[WHAT IS REQUIRED]:
Up to and including the line that contains "of one is [None]. *)", repeat each line of the data exactly, starting from the first.

___ SUPPLIED MATERIAL

(* ===== verification/Ykd.v ===== *)
(** * The YKD quorum provider (exec/vsf_ykd.c)

    Dynamic voting: after every change of the configuration the members exchange
    their states, decide whether the new view holds a part of the last primary
    component, and, if so, attempt to form the next one.  Arrays are lists of
    [YKD_PROCESSOR_COUNT_MAX] slots next to their entry counts; an access outside
    of one is [None]. *)
From S2P Require Import Prelude VoteQuorum SortQueue Endian TotemMemb TotemSrp.

Definition YKD_PROCESSOR_COUNT_MAX : nat := 32.
Definition YKD_HEADER_SENDSTATE : Z := 0.
Definition YKD_HEADER_ATTEMPT : Z := 1.

Inductive ykd_mode := YKD_MODE_SENDSTATE | YKD_MODE_ATTEMPT.

Record ykd_session := mk_ykd_session {
  ys_member_list : list Z;
  ys_member_list_entries : Z;
  ys_session_id : Z
}.
#[export] Instance ykd_session_eta : Etable ykd_session := fun s =>
  mk_ykd_session (ys_member_list s) (ys_member_list_entries s) (ys_session_id s).

Record ykd_state := mk_ykd_state {
  last_primary : ykd_session;
  last_formed : list ykd_session;
  last_formed_entries : Z;
  ambiguous_sessions : list ykd_session;
  ambiguous_sessions_entries : Z;
  session_id : Z
}.
#[export] Instance ykd_state_eta : Etable ykd_state := fun s =>
  mk_ykd_state (last_primary s) (last_formed s) (last_formed_entries s) (ambiguous_sessions s)
    (ambiguous_sessions_entries s) (session_id s).

Record state_received := mk_state_received { sr_nodeid : Z; sr_received : bool; sr_ykd_state : ykd_state }.
#[export] Instance state_received_eta : Etable state_received := fun s =>
  mk_state_received (sr_nodeid s) (sr_received s) (sr_ykd_state s).

(** A message: the id of the header, and the state behind it if there is one. *)
Record ykd_msg := mk_ykd_msg { ym_id : Z; ym_state : option ykd_state }.

Inductive ykd_effect :=
| YkdMcast (m : ykd_msg)
| YkdPrimary (view_list : list Z) (designated : bool) (r : ring_id).

Record ykd := mk_ykd {
  ykd_own : ykd_state;
  state_received_process : list state_received;
  state_received_confchg_entries : Z;
  state_received_process_entries : Z;
  yk_mode : ykd_mode;
  ykd_view_list : list Z;
  ykd_view_list_entries : Z;
  session_id_max : Z;
  last_primary_max : ykd_session;
  ambiguous_sessions_max : list ykd_session;
  ykd_primary_designated : bool;
  ykd_ring_id : ring_id;
  first_run : bool;
  state_send_pending : bool;
  attempt_send_pending : bool;
  ykd_out : list ykd_effect
}.
#[export] Instance ykd_eta : Etable ykd := fun y =>
  mk_ykd (ykd_own y) (state_received_process y) (state_received_confchg_entries y) (state_received_process_entries y)
    (yk_mode y) (ykd_view_list y) (ykd_view_list_entries y) (session_id_max y) (last_primary_max y) (ambiguous_sessions_max y)
    (ykd_primary_designated y) (ykd_ring_id y) (first_run y) (state_send_pending y) (attempt_send_pending y) (ykd_out y).

Definition zero_session : ykd_session := mk_ykd_session (replicate YKD_PROCESSOR_COUNT_MAX 0) 0 0.
Definition zero_sessions : list ykd_session := replicate YKD_PROCESSOR_COUNT_MAX zero_session.
Definition zero_ykd_state : ykd_state := mk_ykd_state zero_session zero_sessions 0 zero_sessions 0 0.
Definition zero_received : state_received := mk_state_received 0 false zero_ykd_state.

(** The static variables of a fresh process, after [ykd_init]. *)
Definition ykd_init : ykd :=
  mk_ykd zero_ykd_state (replicate YKD_PROCESSOR_COUNT_MAX zero_received) 0 0 YKD_MODE_SENDSTATE (replicate YKD_PROCESSOR_COUNT_MAX 0) 0 0
    zero_session [] false (mk_ring 0 0) true false false [].

Definition view (y : ykd) : list Z := take (Z.to_nat (ykd_view_list_entries y)) (ykd_view_list y).

Definition ykd_emit (e : ykd_effect) (y : ykd) : ykd := y <| ykd_out ::= fun o => o ++ [e] |>.

(** ** Messages

    The scheduled work sends what the state is when it runs; [ok] when the
    multicast is accepted, otherwise the work stays scheduled. *)

Definition ykd_state_send (y : ykd) : ykd := y <| state_send_pending := true |>.

Definition ykd_state_send_msg (ok : bool) (y : ykd) : ykd :=
  if state_send_pending y && ok
  then ykd_emit (YkdMcast (mk_ykd_msg YKD_HEADER_SENDSTATE (Some (ykd_own y)))) (y <| state_send_pending := false |>)
  else y.

Definition ykd_attempt_send (y : ykd) : ykd := y <| attempt_send_pending := true |>.

Definition ykd_attempt_send_msg (ok : bool) (y : ykd) : ykd :=
  if attempt_send_pending y && ok
  then ykd_emit (YkdMcast (mk_ykd_msg YKD_HEADER_ATTEMPT None)) (y <| attempt_send_pending := false |>)
  else y.

(** ** The decision *)

(** The first [n] elements of an array. *)
Definition array_take {A} (n : Z) (a : list A) : option (list A) :=
  if Nat.leb (Z.to_nat n) (length a) then Some (take (Z.to_nat n) a) else None.

(** The body of the loop of [compute] on one received state. *)
Definition compute_state (acc : Z * ykd_session * list ykd_session) (s : ykd_state) : option (Z * ykd_session * list ykd_session) :=
  let '(sid, lp, amb) := acc in
  let sid := if sid <? session_id s then session_id s else sid in
  let lp := if ys_session_id lp <? ys_session_id (last_primary s) then last_primary s else lp in
  sessions ← array_take (ambiguous_sessions_entries s) (ambiguous_sessions s);
  let amb := amb ++ List.filter (fun a => ys_session_id lp <? ys_session_id a) sessions in
  if Nat.leb (length amb) YKD_PROCESSOR_COUNT_MAX then Some (sid, lp, amb) else None.

Fixpoint compute_states (acc : Z * ykd_session * list ykd_session) (l : list ykd_state) : option (Z * ykd_session * list ykd_session) :=
  match l with [] => Some acc | s :: l => acc ← compute_state acc s; compute_states acc l end.

Definition compute (y : ykd) : option ykd :=
  first ← state_received_process y !! 0%nat;
  received ← array_take (state_received_process_entries y) (state_received_process y);
  '(sid, lp, amb) ← compute_states (0, last_primary (sr_ykd_state first), []) (map sr_ykd_state received);
  Some (y <| session_id_max := sid |> <| last_primary_max := lp |> <| ambiguous_sessions_max := amb |>).

(** [subquorum]: at least half of the session is in the list. *)
Definition intersections (member_list : list Z) (session : list Z) : Z :=
  foldr (fun i n => Z.of_nat (length (List.filter (Z.eqb i) session)) + n) 0 member_list.

Definition subquorum (member_list : list Z) (session : ykd_session) : option bool :=
  members ← array_take (ys_member_list_entries session) (ys_member_list session);
  let n := intersections member_list members in
  Some ((n =? ys_member_list_entries session - n) || (ys_member_list_entries session - n <? n)).

Fixpoint subquorums (view : list Z) (l : list ykd_session) : option bool :=
  match l with
  | [] => Some true
  | a :: l => match subquorum view a with Some true => subquorums view l | r => r end
  end.

Definition ykd_decide (y : ykd) : option bool :=
  match subquorum (view y) (last_primary_max y) with
  | Some true => subquorums (view y) (ambiguous_sessions_max y)
  | r => r
  end.

(** ** Byte order *)

(** The first [n] elements of an array converted, the others left alone. *)
Definition convert_first {A} (f : A -> option A) (n : Z) (a : list A) : option (list A) :=
  l ← array_take n a; l ← mapM f l; Some (l ++ drop (Z.to_nat n) a).

Definition ykd_session_endian_convert (s : ykd_session) : option ykd_session :=
  let entries := swab32_int (ys_member_list_entries s) in
  l ← convert_first (fun n => Some (swab32 n)) entries (ys_member_list s);
  Some (mk_ykd_session l entries (swab32_int (ys_session_id s))).

Definition ykd_state_endian_convert (s : ykd_state) : option ykd_state :=
  lp ← ykd_session_endian_convert (last_primary s);
  let fe := swab32_int (last_formed_entries s) in
  let ae := swab32_int (ambiguous_sessions_entries s) in
  lf ← convert_first ykd_session_endian_convert fe (last_formed s);
  a ← convert_first ykd_session_endian_convert ae (ambiguous_sessions s);
  Some (mk_ykd_state lp lf fe a ae (swab32_int (session_id s))).

(** ** Delivery *)

(** The first position of [nodeid] in the first [n] slots, or [n]. *)
Fixpoint state_position (nodeid : Z) (n : nat) (l : list state_received) : nat :=
  match n, l with
  | S n, s :: l => if nodeid =? sr_nodeid s then 0%nat else S (state_position nodeid n l)
  | _, _ => 0%nat
  end.

Definition ykd_attempt_form (y : ykd) : option ykd :=
  let k := ambiguous_sessions_entries (ykd_own y) in
  a ← arr_get (ambiguous_sessions (ykd_own y)) k;
  let a := a <| ys_member_list := view y ++ drop (length (view y)) (ys_member_list a) |>
             <| ys_member_list_entries := ykd_view_list_entries y |> in
  l ← arr_set (ambiguous_sessions (ykd_own y)) k a;
  let own := ykd_own y <| session_id := s32 (session_id_max y + 1) |> <| ambiguous_sessions := l |>
               <| ambiguous_sessions_entries := k + 1 |> in
  Some (ykd_attempt_send (y <| ykd_own := own |>)).

Definition ykd_primary (y : ykd) : ykd :=
  let y := y <| ykd_primary_designated := true |> in
  let y := ykd_emit (YkdPrimary (view y) true (ykd_ring_id y)) y in
  let p := mk_ykd_session (ykd_view_list y) (ykd_view_list_entries y) (session_id (ykd_own y)) in
  y <| ykd_own := ykd_own y <| last_primary := p |> <| ambiguous_sessions_entries := 0 |> |>.

(** The state of a member arrives; with the last one the members try to form a
    component. *)
Definition ykd_deliver_state (pos : nat) (st : ykd_state) (all_received : bool) (y : ykd) : option ykd :=
  let n := Z.to_nat (state_received_confchg_entries y) in
  l ← (if Nat.ltb pos (length (state_received_process y))
       then Some (alter (fun s => s <| sr_ykd_state := st |>) pos (state_received_process y)) else None);
  let y := y <| state_received_process := l |> in
  if all_received then
    let y := y <| state_received_process := map (fun s => s <| sr_received := false |>) (take n l) ++ drop n l |>
               <| yk_mode := YKD_MODE_ATTEMPT |> in
    y ← compute y;
    match ykd_decide y with
    | Some true => ykd_attempt_form y
    | Some false => Some y
    | None => None
    end
  else Some y.

Definition ykd_deliver_fn (nodeid : Z) (m : ykd_msg) (endian_conversion_required : bool) (y : ykd) : option ykd :=
  st ← match ym_state m with
       | Some s => if endian_conversion_required then s ← ykd_state_endian_convert s; Some (Some s) else Some (Some s)
       | None => Some None
       end;
  let n := Z.to_nat (state_received_confchg_entries y) in
  let pos := state_position nodeid n (state_received_process y) in
  let y := y <| state_received_process ::= fun l =>
                  if Nat.ltb pos n then alter (fun s => s <| sr_received := true |>) pos l else l |> in
  received ← array_take (state_received_confchg_entries y) (state_received_process y);
  let all_received := forallb sr_received received in
  match yk_mode y with
  | YKD_MODE_SENDSTATE =>
      if ym_id m =? YKD_HEADER_ATTEMPT then Some y else st ← st; ykd_deliver_state pos st all_received y
  | YKD_MODE_ATTEMPT =>
      if ym_id m =? YKD_HEADER_SENDSTATE then Some y
      else Some (if all_received then ykd_primary y else y)
  end.

(** ** Configuration changes *)

Definition ykd_confchg_fn (self : Z) (t : confchg_type) (member_list : list Z) (r : ring_id) (y : ykd) : option ykd :=
  match t with
  | TOTEM_CONFIGURATION_TRANSITIONAL => Some y
  | TOTEM_CONFIGURATION_REGULAR =>
      let y := y <| ykd_ring_id := r |> in
      let y := if first_run y
               then y <| ykd_own ::= fun o =>
                      o <| last_primary := mk_ykd_session (<[0%nat := self]> (ys_member_list (last_primary o))) 1 0 |> |>
                      <| first_run := false |>
               else y in
      if Nat.leb (length member_list) YKD_PROCESSOR_COUNT_MAX then
        let y := y <| ykd_view_list ::= fun l => member_list ++ drop (length member_list) l |>
                   <| ykd_view_list_entries := Z.of_nat (length member_list) |> <| yk_mode := YKD_MODE_SENDSTATE |>
                   <| ykd_primary_designated := false |> in
        let y := ykd_emit (YkdPrimary member_list false r) y in
        let y := y <| state_received_process := map (fun n => mk_state_received n false zero_ykd_state) member_list
                        ++ replicate (YKD_PROCESSOR_COUNT_MAX - length member_list) zero_received |>
                   <| state_received_confchg_entries := Z.of_nat (length member_list) |>
                   <| state_received_process_entries := Z.of_nat (length member_list) |> in
        Some (ykd_state_send y)
      else None
  end.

______

[ANSWER BOX]:
(* ===== verification/Ykd.v ===== *)
(** * The YKD quorum provider (exec/vsf_ykd.c)

    Dynamic voting: after every change of the configuration the members exchange
    their states, decide whether the new view holds a part of the last primary
    component, and, if so, attempt to form the next one.  Arrays are lists of
    [YKD_PROCESSOR_COUNT_MAX] slots next to their entry counts; an access outside
    of one is [None]. *)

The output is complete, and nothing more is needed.